What the exercise asks =
Below are the records; give again exactly the line with "forallb (fits s) l", the line with "Definition common : list", and each line that lies between them, and nothing besides.

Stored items
<<<<

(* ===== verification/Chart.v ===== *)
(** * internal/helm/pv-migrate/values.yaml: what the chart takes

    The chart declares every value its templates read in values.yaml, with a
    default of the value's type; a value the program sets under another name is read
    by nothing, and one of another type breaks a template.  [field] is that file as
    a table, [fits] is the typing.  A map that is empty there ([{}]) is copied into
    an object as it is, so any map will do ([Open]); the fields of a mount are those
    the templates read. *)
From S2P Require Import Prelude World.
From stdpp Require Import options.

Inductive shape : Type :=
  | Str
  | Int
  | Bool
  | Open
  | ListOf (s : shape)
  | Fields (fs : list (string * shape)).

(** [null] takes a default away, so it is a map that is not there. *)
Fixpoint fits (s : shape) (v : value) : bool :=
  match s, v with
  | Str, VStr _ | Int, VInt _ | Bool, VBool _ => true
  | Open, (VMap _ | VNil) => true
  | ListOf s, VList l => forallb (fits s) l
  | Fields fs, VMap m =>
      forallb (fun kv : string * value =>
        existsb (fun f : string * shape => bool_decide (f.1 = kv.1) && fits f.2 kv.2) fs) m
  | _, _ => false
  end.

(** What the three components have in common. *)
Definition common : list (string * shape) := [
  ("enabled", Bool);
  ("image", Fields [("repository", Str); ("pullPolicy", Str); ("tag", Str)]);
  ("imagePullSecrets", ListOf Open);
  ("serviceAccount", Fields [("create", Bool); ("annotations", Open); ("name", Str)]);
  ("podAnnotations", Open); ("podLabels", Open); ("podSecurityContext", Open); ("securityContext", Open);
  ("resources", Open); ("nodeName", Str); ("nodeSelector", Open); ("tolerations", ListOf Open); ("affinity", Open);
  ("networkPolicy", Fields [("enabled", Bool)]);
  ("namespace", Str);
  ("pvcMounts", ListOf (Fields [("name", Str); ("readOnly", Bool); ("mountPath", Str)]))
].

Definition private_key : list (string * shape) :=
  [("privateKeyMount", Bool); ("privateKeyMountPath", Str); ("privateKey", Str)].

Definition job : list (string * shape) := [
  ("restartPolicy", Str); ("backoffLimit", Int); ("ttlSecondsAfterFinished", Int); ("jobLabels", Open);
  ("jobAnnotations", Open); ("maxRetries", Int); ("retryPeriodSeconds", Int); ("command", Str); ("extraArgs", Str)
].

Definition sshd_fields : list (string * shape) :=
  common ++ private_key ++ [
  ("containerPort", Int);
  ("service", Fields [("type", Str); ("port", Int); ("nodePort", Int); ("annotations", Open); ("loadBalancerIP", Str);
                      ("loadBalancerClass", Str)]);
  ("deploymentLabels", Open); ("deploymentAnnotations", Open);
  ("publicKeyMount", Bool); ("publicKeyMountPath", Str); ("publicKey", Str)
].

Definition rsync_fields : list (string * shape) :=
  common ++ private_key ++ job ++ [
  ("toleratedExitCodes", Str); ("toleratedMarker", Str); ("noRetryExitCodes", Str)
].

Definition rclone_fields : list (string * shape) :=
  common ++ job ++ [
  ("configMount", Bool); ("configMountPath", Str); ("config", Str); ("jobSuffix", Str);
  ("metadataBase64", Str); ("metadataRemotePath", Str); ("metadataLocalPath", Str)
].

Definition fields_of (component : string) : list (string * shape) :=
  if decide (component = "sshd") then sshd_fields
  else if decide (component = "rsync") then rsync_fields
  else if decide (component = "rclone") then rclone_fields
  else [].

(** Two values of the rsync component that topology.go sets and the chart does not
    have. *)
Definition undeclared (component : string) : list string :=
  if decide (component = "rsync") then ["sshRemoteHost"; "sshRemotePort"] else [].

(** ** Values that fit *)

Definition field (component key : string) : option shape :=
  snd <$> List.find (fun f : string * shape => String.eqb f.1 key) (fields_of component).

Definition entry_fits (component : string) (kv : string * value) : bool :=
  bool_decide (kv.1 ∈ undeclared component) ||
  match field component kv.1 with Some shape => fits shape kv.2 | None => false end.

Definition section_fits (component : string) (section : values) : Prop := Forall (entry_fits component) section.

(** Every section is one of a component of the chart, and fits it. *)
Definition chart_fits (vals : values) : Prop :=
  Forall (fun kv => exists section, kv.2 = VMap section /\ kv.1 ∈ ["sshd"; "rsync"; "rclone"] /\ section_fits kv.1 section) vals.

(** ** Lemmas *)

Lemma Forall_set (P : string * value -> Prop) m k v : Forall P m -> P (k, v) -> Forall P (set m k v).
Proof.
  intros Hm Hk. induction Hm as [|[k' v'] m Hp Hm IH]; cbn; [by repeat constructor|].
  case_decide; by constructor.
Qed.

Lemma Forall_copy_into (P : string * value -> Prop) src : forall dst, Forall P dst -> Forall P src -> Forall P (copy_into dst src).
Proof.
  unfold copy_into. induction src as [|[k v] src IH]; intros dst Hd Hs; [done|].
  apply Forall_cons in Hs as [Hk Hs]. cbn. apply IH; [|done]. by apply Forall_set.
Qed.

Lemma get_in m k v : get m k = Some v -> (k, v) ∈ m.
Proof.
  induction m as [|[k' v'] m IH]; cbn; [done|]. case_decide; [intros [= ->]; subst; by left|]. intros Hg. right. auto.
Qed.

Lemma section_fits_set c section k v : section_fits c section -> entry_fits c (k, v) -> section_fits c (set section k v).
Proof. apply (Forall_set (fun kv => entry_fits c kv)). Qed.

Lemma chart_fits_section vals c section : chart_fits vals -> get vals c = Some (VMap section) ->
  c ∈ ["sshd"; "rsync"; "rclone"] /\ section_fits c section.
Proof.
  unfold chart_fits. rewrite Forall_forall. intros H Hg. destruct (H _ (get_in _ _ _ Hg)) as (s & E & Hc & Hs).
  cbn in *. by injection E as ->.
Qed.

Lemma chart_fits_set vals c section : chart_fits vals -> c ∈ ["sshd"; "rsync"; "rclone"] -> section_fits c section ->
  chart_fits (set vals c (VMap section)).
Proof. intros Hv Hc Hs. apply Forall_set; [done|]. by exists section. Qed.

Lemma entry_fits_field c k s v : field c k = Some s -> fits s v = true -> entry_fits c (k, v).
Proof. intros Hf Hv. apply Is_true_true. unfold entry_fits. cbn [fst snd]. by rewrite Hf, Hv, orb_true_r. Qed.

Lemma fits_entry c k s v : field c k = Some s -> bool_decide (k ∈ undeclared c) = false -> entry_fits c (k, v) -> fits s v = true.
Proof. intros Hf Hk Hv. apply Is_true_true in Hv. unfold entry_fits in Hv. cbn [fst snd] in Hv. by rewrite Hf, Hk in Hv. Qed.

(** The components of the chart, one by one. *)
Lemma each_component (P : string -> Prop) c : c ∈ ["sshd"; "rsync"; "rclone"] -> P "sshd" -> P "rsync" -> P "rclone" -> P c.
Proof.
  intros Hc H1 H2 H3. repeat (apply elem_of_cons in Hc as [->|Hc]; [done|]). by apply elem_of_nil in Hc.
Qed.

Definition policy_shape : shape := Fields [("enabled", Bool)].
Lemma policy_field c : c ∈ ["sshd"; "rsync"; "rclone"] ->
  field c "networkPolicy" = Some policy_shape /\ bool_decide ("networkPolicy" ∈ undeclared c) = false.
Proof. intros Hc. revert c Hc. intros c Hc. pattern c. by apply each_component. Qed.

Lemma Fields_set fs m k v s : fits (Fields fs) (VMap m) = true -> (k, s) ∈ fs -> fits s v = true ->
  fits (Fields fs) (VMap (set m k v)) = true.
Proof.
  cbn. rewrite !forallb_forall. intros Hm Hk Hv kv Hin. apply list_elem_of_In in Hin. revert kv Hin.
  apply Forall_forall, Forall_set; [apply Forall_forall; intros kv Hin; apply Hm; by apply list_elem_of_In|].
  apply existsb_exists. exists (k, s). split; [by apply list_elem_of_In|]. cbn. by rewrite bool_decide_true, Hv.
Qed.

>>>>

Written solution =
  | ListOf s, VList l => forallb (fits s) l
  | Fields fs, VMap m =>
      forallb (fun kv : string * value =>
        existsb (fun f : string * shape => bool_decide (f.1 = kv.1) && fits f.2 kv.2) fs) m
  | _, _ => false
  end.

(** What the three components have in common. *)
Definition common : list (string * shape) := [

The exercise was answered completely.